● **SUPPLIED DATA**
# # # # # # #

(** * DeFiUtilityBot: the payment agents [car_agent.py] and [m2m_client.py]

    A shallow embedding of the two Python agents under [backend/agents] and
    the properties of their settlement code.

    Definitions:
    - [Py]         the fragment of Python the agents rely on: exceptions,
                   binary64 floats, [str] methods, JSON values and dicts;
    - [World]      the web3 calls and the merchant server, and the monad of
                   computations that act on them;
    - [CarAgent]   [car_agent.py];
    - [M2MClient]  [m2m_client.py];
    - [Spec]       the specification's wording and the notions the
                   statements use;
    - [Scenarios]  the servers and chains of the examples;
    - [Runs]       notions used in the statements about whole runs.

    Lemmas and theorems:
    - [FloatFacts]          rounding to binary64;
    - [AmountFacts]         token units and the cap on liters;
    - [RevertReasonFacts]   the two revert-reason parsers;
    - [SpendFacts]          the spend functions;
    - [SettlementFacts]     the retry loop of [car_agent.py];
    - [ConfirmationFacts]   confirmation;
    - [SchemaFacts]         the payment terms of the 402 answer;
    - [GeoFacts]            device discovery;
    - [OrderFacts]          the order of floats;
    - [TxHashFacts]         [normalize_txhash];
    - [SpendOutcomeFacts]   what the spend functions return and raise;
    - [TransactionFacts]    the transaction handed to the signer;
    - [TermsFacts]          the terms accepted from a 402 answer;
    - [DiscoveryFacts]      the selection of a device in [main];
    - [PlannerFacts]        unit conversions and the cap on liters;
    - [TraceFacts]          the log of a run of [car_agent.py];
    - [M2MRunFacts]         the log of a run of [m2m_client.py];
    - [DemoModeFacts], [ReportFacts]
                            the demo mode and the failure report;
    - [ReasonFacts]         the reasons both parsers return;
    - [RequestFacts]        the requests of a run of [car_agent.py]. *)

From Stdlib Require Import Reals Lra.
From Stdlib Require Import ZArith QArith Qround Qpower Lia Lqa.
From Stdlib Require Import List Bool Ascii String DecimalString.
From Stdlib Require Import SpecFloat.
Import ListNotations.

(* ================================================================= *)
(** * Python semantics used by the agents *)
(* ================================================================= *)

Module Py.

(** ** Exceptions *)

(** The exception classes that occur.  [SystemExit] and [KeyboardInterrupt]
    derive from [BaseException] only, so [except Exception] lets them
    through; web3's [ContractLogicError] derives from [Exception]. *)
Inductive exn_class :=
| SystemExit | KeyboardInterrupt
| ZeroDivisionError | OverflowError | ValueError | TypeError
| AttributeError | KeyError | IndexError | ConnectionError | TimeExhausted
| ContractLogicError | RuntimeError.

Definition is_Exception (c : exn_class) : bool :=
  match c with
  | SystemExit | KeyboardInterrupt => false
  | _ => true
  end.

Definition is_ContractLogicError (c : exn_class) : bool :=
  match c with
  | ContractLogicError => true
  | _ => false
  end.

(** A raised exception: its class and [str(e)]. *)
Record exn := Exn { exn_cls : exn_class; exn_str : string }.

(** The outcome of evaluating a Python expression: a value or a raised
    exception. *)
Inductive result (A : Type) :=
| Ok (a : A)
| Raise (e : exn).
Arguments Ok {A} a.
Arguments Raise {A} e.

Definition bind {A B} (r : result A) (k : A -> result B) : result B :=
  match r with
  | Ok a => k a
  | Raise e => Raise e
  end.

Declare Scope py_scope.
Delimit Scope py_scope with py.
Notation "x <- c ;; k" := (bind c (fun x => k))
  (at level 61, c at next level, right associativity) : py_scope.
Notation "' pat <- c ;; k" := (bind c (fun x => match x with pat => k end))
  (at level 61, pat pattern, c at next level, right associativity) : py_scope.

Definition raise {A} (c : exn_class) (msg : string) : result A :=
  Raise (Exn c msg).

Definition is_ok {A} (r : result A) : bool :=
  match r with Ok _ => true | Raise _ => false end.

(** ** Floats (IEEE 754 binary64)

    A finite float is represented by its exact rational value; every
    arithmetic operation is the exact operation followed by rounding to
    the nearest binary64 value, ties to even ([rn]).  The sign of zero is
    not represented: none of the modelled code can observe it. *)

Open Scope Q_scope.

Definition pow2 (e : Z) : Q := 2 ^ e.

# # # # # # #

● **TASK BRIEF**
Set the lines down exactly as they stand, beginning at the one that contains "Ok a => k a" and stopping after the last line of the entries above.

● **WRITTEN ANSWER**
  | Ok a => k a
  | Raise e => Raise e
  end.

Declare Scope py_scope.
Delimit Scope py_scope with py.
Notation "x <- c ;; k" := (bind c (fun x => k))
  (at level 61, c at next level, right associativity) : py_scope.
Notation "' pat <- c ;; k" := (bind c (fun x => match x with pat => k end))
  (at level 61, pat pattern, c at next level, right associativity) : py_scope.

Definition raise {A} (c : exn_class) (msg : string) : result A :=
  Raise (Exn c msg).

Definition is_ok {A} (r : result A) : bool :=
  match r with Ok _ => true | Raise _ => false end.

(** ** Floats (IEEE 754 binary64)

    A finite float is represented by its exact rational value; every
    arithmetic operation is the exact operation followed by rounding to
    the nearest binary64 value, ties to even ([rn]).  The sign of zero is
    not represented: none of the modelled code can observe it. *)

Open Scope Q_scope.

Definition pow2 (e : Z) : Q := 2 ^ e.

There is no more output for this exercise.